The songs themselves usually stick to the mid-tempo formula, which is where the majority of stoner and sludge bands reside. The thrash references I made earlier come out in the opener "Devilution." I wouldn't get too comfortable with what you hear on that song, as those speed influences taper off after that song. "The Face of Oblivion" is more akin to what you'll hear for the majority of this album: dirty, fuzzy stoner metal at mid-tempo with vocals that sound like a tribute to Lemmy Kilmister. "Brothers in the Wind" attempts to build an epic quality to it, something High on Fire has tried a few times in their career. They aren't exactly good at making those epic songs, but they aren't nearly as bad as some I've heard. For the most part, songs like "Brothers in the Wind" are good, but not epic.

After the somewhat unimpressive "Cometh Down Hessian" is the title track, and one of my favorites here. This song just seems to work, from the personalized lyrics about addiction struggles to the powerful riffage and thunderous drums. "Blessed Black Wings" is definitely the best song off of this album, and I'd argue one of the best this band has recorded. None of the remaining songs really stood out to me, except maybe "To Cross the Bridge" with its folksy influences or perhaps the well written instrumental closer in "Sons of Thunder." Both of these are fairly memorable, particularly "Sons of Thunder" for its changes between its serene beginning to its more raging sections thereafter.

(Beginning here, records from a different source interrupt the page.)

(** What every reachable state but one inside a method satisfies. *)
Record pool_pre (p : AnchorWorkerPool) : Prop := {
  pre_workers : (length (inFlight p) <= workers p)%nat;
  pre_queue : Forall (item_ok p) (queue p);
  pre_flight : Forall (item_ok p) (inFlight p);
  pre_timers : Forall (fun t => item_ok p t.1 /\ (1 <= attempts t.1)%nat /\
    t.2 = (baseRetryMs p * 2 ^ Z.of_nat (attempts t.1 - 1))%Z) (timers p);
  pre_retries : (1 <= maxRetries p)%nat;
  pre_some_worker : (1 <= workers p)%nat;
}.

Lemma pool_wf_pre p : pool_wf p -> pool_pre p.
Proof. intros []; by constructor. Qed.

Lemma maybeStart_wf p : pool_pre p -> pool_wf (maybeStart p).
Proof.
  intros [Hw Hq Hf Ht Hr Hs]. unfold maybeStart. destruct (running p) eqn:E; [|constructor; auto; congruence].
  destruct (start_items_spec (workers p) (queue p) (inFlight p) Hw) as (H1 & H2 & H3).
  destruct (start_items _ _ _) as [q f]; simpl in *.
  assert (Hall : Forall (item_ok p) (f ++ q)) by (rewrite H1; by apply Forall_app).
  apply Forall_app in Hall as [Hf' Hq']. constructor; simpl; auto.
Qed.

Lemma maybeStart_held p : (length (inFlight p) <= workers p)%nat -> Permutation (held (maybeStart p)) (held p).
Proof.
  intros Hw. unfold maybeStart. destruct (running p); [|done].
  destruct (start_items_spec (workers p) (queue p) (inFlight p) Hw) as (H1 & _ & _).
  destruct (start_items _ _ _) as [q f]; simpl in *. unfold held; simpl.
  rewrite !app_assoc, <- !map_app. apply Permutation_app_tail, Permutation_map.
  rewrite (Permutation_app_comm q f), H1. apply Permutation_app_comm.
Qed.

Lemma maybeStart_running p : running (maybeStart p) = running p.
Proof. unfold maybeStart. destruct (running p) eqn:E; [|done]. by destruct (start_items _ _ _). Qed.

Lemma maybeStart_timers p : timers (maybeStart p) = timers p.
Proof. unfold maybeStart. destruct (running p); [|done]. by destruct (start_items _ _ _). Qed.

Lemma remove_nth_perm {A} (i : nat) (l : list A) x : l !! i = Some x -> Permutation l (x :: remove_nth i l).
Proof.
  intros H. unfold remove_nth. rewrite <- (take_drop_middle l i x H) at 1.
  symmetry. apply Permutation_middle.
Qed.

Lemma remove_nth_Forall {A} (P : A -> Prop) i l : Forall P l -> Forall P (remove_nth i l).
Proof. intros H. apply Forall_app. by split; [apply Forall_take | apply Forall_drop]. Qed.

Lemma remove_nth_length {A} i (l : list A) x : l !! i = Some x -> S (length (remove_nth i l)) = length l.
Proof. intros H%remove_nth_perm%Permutation_length. done. Qed.

#[local] Ltac pre_tac :=
  constructor; simpl; repeat match goal with |- Forall _ (_ ++ _) => apply Forall_app; split end;
  first [assumption | apply remove_nth_Forall; assumption | lia | idtac].

Lemma enqueue_wf p env now : pool_wf p -> pool_wf (enqueue p env now).2.
Proof.
  intros Hwf. unfold enqueue. destruct (shouldAnchorTopic p (topic env)) eqn:Et; simpl; [|done].
  destruct (running p) eqn:Er; simpl; [|done]. case_match; simpl; [done|].
  apply maybeStart_wf. destruct (pool_wf_pre _ Hwf). pre_tac.
  constructor; [|done]. split; simpl; [lia|done].
Qed.

Lemma settle_wf p i ok : pool_wf p -> pool_wf (settle p i ok).2.
Proof.
  intros Hwf. unfold settle. destruct (inFlight p !! i) as [it|] eqn:E; simpl; [|done].
  pose proof (remove_nth_length _ _ _ E) as Hl.
  assert (Hit : item_ok p it) by (eapply Forall_lookup_1; [apply (wf_flight _ Hwf)|done]).
  destruct (pool_wf_pre _ Hwf).
  assert (Hw' : (length (remove_nth i (inFlight p)) <= workers p)%nat) by lia.
  destruct ok; simpl; [apply maybeStart_wf; by pre_tac|].
  destruct (Nat.leb_spec (maxRetries p) (S (attempts it))); simpl; apply maybeStart_wf; pre_tac.
  constructor; [|done]. unfold item_ok; simpl. destruct Hit. split_and!; [lia|done|lia|done].
Qed.

Lemma fire_wf p i : pool_wf p -> pool_wf (fire p i).
Proof.
  intros Hwf. unfold fire. destruct (timers p !! i) as [[it d]|] eqn:E; [|done].
  pose proof (pool_wf_pre _ Hwf) as Hpre. pose proof (wf_timers _ Hwf) as Ht.
  destruct (Forall_lookup_1 _ _ _ _ Ht E) as [Hit _]. simpl in Hit. destruct Hpre.
  destruct (running p) eqn:Er.
  - apply maybeStart_wf. pre_tac. by constructor.
  - destruct Hwf. constructor; simpl; auto using remove_nth_Forall; congruence.
Qed.

Lemma step_wf (r : pool_run) e : pool_wf r -> pool_wf (pool_step r e).
Proof.
  intros Hwf. destruct e as [env now|i ok|i| |]; simpl.
  - pose proof (enqueue_wf r env now Hwf). by destruct (enqueue _ _ _).
  - pose proof (settle_wf r i ok Hwf). by destruct (settle _ _ _).
  - by apply fire_wf.
  - apply maybeStart_wf. destruct (pool_wf_pre _ Hwf). pre_tac.
  - destruct Hwf. by constructor.
Qed.

Lemma new_pool_wf opts : pool_wf (new_pool opts).
Proof. constructor; simpl; try done; lia. Qed.

Lemma trace_snoc opts es e : pool_trace opts (es ++ [e]) = pool_step (pool_trace opts es) e.
Proof. unfold pool_trace. by rewrite fold_left_app. Qed.

Lemma trace_wf opts es : pool_wf (pool_trace opts es).
Proof.
  induction es as [|e es IH] using rev_ind; [apply new_pool_wf|]. rewrite trace_snoc. by apply step_wf.
Qed.

#[local] Ltac count_held :=
  repeat match goal with
  | |- context [maybeStart ?p] =>
    pose proof (maybeStart_held p ltac:(simpl; lia)); generalize dependent (maybeStart p); intros
  end;
  unfold held in *; simpl in *; rewrite ?map_app in *; simpl in *; perm_count Envelope_eq_dec.

(** No operation loses or invents an envelope. *)
Lemma step_conserves (r : pool_run) e : pool_wf r ->
  Permutation (accepted r) (held r ++ anchored r ++ given_up r ++ dropped r) ->
  Permutation (accepted (pool_step r e))
    (held (pool_step r e) ++ anchored (pool_step r e) ++ given_up (pool_step r e) ++ dropped (pool_step r e)).
Proof.
  intros Hwf H. pose proof (wf_workers _ Hwf) as Hw.
  destruct e as [env now|i ok|i| |]; cbn [pool_step].
  - unfold enqueue. destruct (negb (shouldAnchorTopic r (topic env))); [done|].
    destruct (negb (running r)); [done|]. destruct (queueCap r <=? length (queue r))%nat; [done|].
    count_held.
  - unfold settle. destruct (inFlight r !! i) as [it|] eqn:E; [|done].
    pose proof (remove_nth_length _ _ _ E) as Hl.
    pose proof (Permutation_map envelope (remove_nth_perm _ _ _ E)) as Hp.
    destruct ok; [|cbn [attempts]; destruct (Nat.leb_spec (maxRetries r) (S (attempts it)))]; count_held.
  - unfold fire. destruct (timers r !! i) as [[it d]|] eqn:E; [|done].
    pose proof (Permutation_map (fun t => envelope t.1) (remove_nth_perm _ _ _ E)) as Hp.
    destruct (running r); count_held.
  - unfold start. count_held.
  - count_held.
Qed.
(* ===== verification/Gateway.v ===== *)
(** * Gateway: the WebSocket and REST front end of the bus

    Models [WsGateway] of services/iacp/src/ws.ts and the POST /publish route of
    server.ts.  A handler that awaits is split there: [onMessage] runs up to its
    first await and leaves a continuation, which [resume] runs later; anything may
    happen in between.  The JavaScript objects a continuation captured (the session,
    the subscriber set) are found again by socket and topic, since no session object
    outlives its socket's entry for any observer and no subscriber set is ever
    replaced.  Redis accepts or refuses a command; the stream it keeps is the list of
    the envelopes published. *)

From Stdlib Require Import ZArith QArith.
From stdpp Require Import base sets list strings.
From S2P Require Import Prelude JsMap Json Attestation Messages Bus RateLimit Anchor.

(** ** State *)

Record Session := { session_agent : string; socketId : string; topics : list string; sendQueue : nat }.

Definition MAX_QUEUE : nat := 256.

(** A stream entry: the key it was added under and the envelope. *)
Record StreamEntry := { se_topic : string; se_envelope : Envelope }.

Record WsGateway := {
  sessions : list (nat * Session);
  topicSubscribers : list (string * list nat);
  msgLimiter : KeyedRateLimiter;
  bwLimiter : KeyedRateLimiter;
  ring : TopicRing;
  agents : option RpcAgentLookup;
  anchor : option AnchorWorkerPool;
  stream : list StreamEntry;
  socketCounter : nat;
}.

Inductive output :=
| Sent (ws : nat) (f : ServerFrame)
| CloseRequest (ws : nat) (code : Z).

(** Assignments to one field. *)
Definition set_sessions g v := {| sessions := v; topicSubscribers := topicSubscribers g; msgLimiter := msgLimiter g;
  bwLimiter := bwLimiter g; ring := ring g; agents := agents g; anchor := anchor g; stream := stream g; socketCounter := socketCounter g |}.
Definition set_subscribers g v := {| sessions := sessions g; topicSubscribers := v; msgLimiter := msgLimiter g;
  bwLimiter := bwLimiter g; ring := ring g; agents := agents g; anchor := anchor g; stream := stream g; socketCounter := socketCounter g |}.
Definition set_msgLimiter g v := {| sessions := sessions g; topicSubscribers := topicSubscribers g; msgLimiter := v;
  bwLimiter := bwLimiter g; ring := ring g; agents := agents g; anchor := anchor g; stream := stream g; socketCounter := socketCounter g |}.
Definition set_bwLimiter g v := {| sessions := sessions g; topicSubscribers := topicSubscribers g; msgLimiter := msgLimiter g;
  bwLimiter := v; ring := ring g; agents := agents g; anchor := anchor g; stream := stream g; socketCounter := socketCounter g |}.
Definition set_ring g v := {| sessions := sessions g; topicSubscribers := topicSubscribers g; msgLimiter := msgLimiter g;
  bwLimiter := bwLimiter g; ring := v; agents := agents g; anchor := anchor g; stream := stream g; socketCounter := socketCounter g |}.
Definition set_agents g v := {| sessions := sessions g; topicSubscribers := topicSubscribers g; msgLimiter := msgLimiter g;
  bwLimiter := bwLimiter g; ring := ring g; agents := v; anchor := anchor g; stream := stream g; socketCounter := socketCounter g |}.
Definition set_anchor g v := {| sessions := sessions g; topicSubscribers := topicSubscribers g; msgLimiter := msgLimiter g;
  bwLimiter := bwLimiter g; ring := ring g; agents := agents g; anchor := v; stream := stream g; socketCounter := socketCounter g |}.
Definition set_stream g v := {| sessions := sessions g; topicSubscribers := topicSubscribers g; msgLimiter := msgLimiter g;
  bwLimiter := bwLimiter g; ring := ring g; agents := agents g; anchor := anchor g; stream := v; socketCounter := socketCounter g |}.
Definition set_counter g v := {| sessions := sessions g; topicSubscribers := topicSubscribers g; msgLimiter := msgLimiter g;
  bwLimiter := bwLimiter g; ring := ring g; agents := agents g; anchor := anchor g; stream := stream g; socketCounter := v |}.

Definition set_topics s v := {| session_agent := session_agent s; socketId := socketId s; topics := v; sendQueue := sendQueue s |}.
Definition set_queue s v := {| session_agent := session_agent s; socketId := socketId s; topics := topics s; sendQueue := v |}.

(** [Set.add], [Set.delete] *)
Definition set_add {A} `{EqDecision A} (x : A) (l : list A) : list A := if bool_decide (x ∈ l) then l else l ++ [x].
Definition set_del {A} `{EqDecision A} (x : A) (l : list A) : list A := filter (fun y => y <> x) l.

(** ** Sending *)

Definition send (g : WsGateway) (ws : nat) (f : ServerFrame) : WsGateway * list output :=
  match map_get ws (sessions g) with
  | None => (g, [])
  | Some s =>
    if (MAX_QUEUE <=? sendQueue s)%nat then (g, [CloseRequest ws 1009])
    else (set_sessions g (map_set ws (set_queue s (S (sendQueue s))) (sessions g)), [Sent ws f])
  end.

(** The callback of [ws.send]. *)
Definition on_sent (g : WsGateway) (ws : nat) : WsGateway :=
  match map_get ws (sessions g) with
  | None => g
  | Some s => set_sessions g (map_set ws (set_queue s (sendQueue s - 1)) (sessions g))
  end.

(** ** Connections *)

Definition onConnection (g : WsGateway) (agentPubkey : string) : WsGateway :=
  let n := S (socketCounter g) in
  let session := {| session_agent := agentPubkey; socketId := "s" +:+ z_text (Z.of_nat n); topics := []; sendQueue := 0 |} in
  set_counter (set_sessions g (map_set n session (sessions g))) n.

(** The subscriber sets without [ws], for each of the session's topics. *)
Fixpoint leave_all (ws : nat) (ts : list string) (m : list (string * list nat)) : list (string * list nat) :=
  match ts with
  | [] => m
  | t :: ts' =>
    leave_all ws ts' (match map_get t m with
                      | Some subs => map_set t (set_del ws subs) m
                      | None => m
                      end)
  end.

Definition on_close (g : WsGateway) (ws : nat) : WsGateway :=
  match map_get ws (sessions g) with
  | None => g
  | Some s =>
    let g := set_subscribers g (leave_all ws (topics s) (topicSubscribers g)) in
    let g := set_sessions g (map_delete ws (sessions g)) in
    set_bwLimiter g (limiter_delete (bwLimiter g) (socketId s))
  end.

Definition sweepLimiters (g : WsGateway) (now : Z) : WsGateway :=
  let g := set_msgLimiter g (sweep (msgLimiter g) now).2 in
  set_bwLimiter g (sweep (bwLimiter g) now).2.

Section gateway.
Variable ed : ed25519.
Variable jwtVerify : string -> bytes -> string -> result jwt_claims.
Variable secret : bytes.
Variable freshness : FreshnessOptions.

Definition inbox (agent : string) : string := "agent." +:+ agent +:+ ".inbox".

(** [false]: 401 and the socket is destroyed. *)
Definition handleUpgrade (g : WsGateway) (token : option string) (now : Z) : bool * WsGateway :=
  if negb (truthy token) then (false, g)
  else match verifySessionToken ed jwtVerify (default "" token) secret now with
       | None => (false, g)
       | Some result => (true, onConnection g (agentPubkey result))
       end.

(** ** Routing and checks *)

Definition canSubscribe (agent topic : string) : bool :=
  if String.prefix "agent." topic then
    if negb (String.eqb topic (inbox agent)) then false
    else match bs58_decode ed agent with
         | Ok b => (length b =? 32)%nat
         | Throw _ => false
         end
  else true.

Definition resolvePublishTopic (env : Envelope) : option string :=
  match msg_type env with
  | None => Some (topic env)
  | Some m =>
    match routingMode m, to_agent env with
    | direct, Some r =>
      if negb (truthy (Some r)) then Some (topic env)
      else if String.eqb (from_agent env) r then None else Some (inbox r)
    | _, _ => Some (topic env)
    end
  end.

Unlike some audiences out there who have come across High on Fire, I have found them to be an enjoyable outfit. It shows that Matt Pike is still loyal to the stoner/sludge genre but isn't going to rip-off his old band to make music. Some have criticized the band for "not being like Sleep," but I'd argue you wouldn't want them to be. All good bands find their own niche, regardless of who or who isn't among their line-up. High on Fire seem to found something on this album that is uniquely theirs, even if some of their characteristics also belong to other groups as well. "Blessed Black Wings" isn't a perfect album by any means, but its definitely a good one. It has its flaws, but I have a hard time finding an album that is as loyal to the stoner/sludge hybrid but maintains this level of quality. Definitely something fans of that hybrid, or the individual genres should be looking into.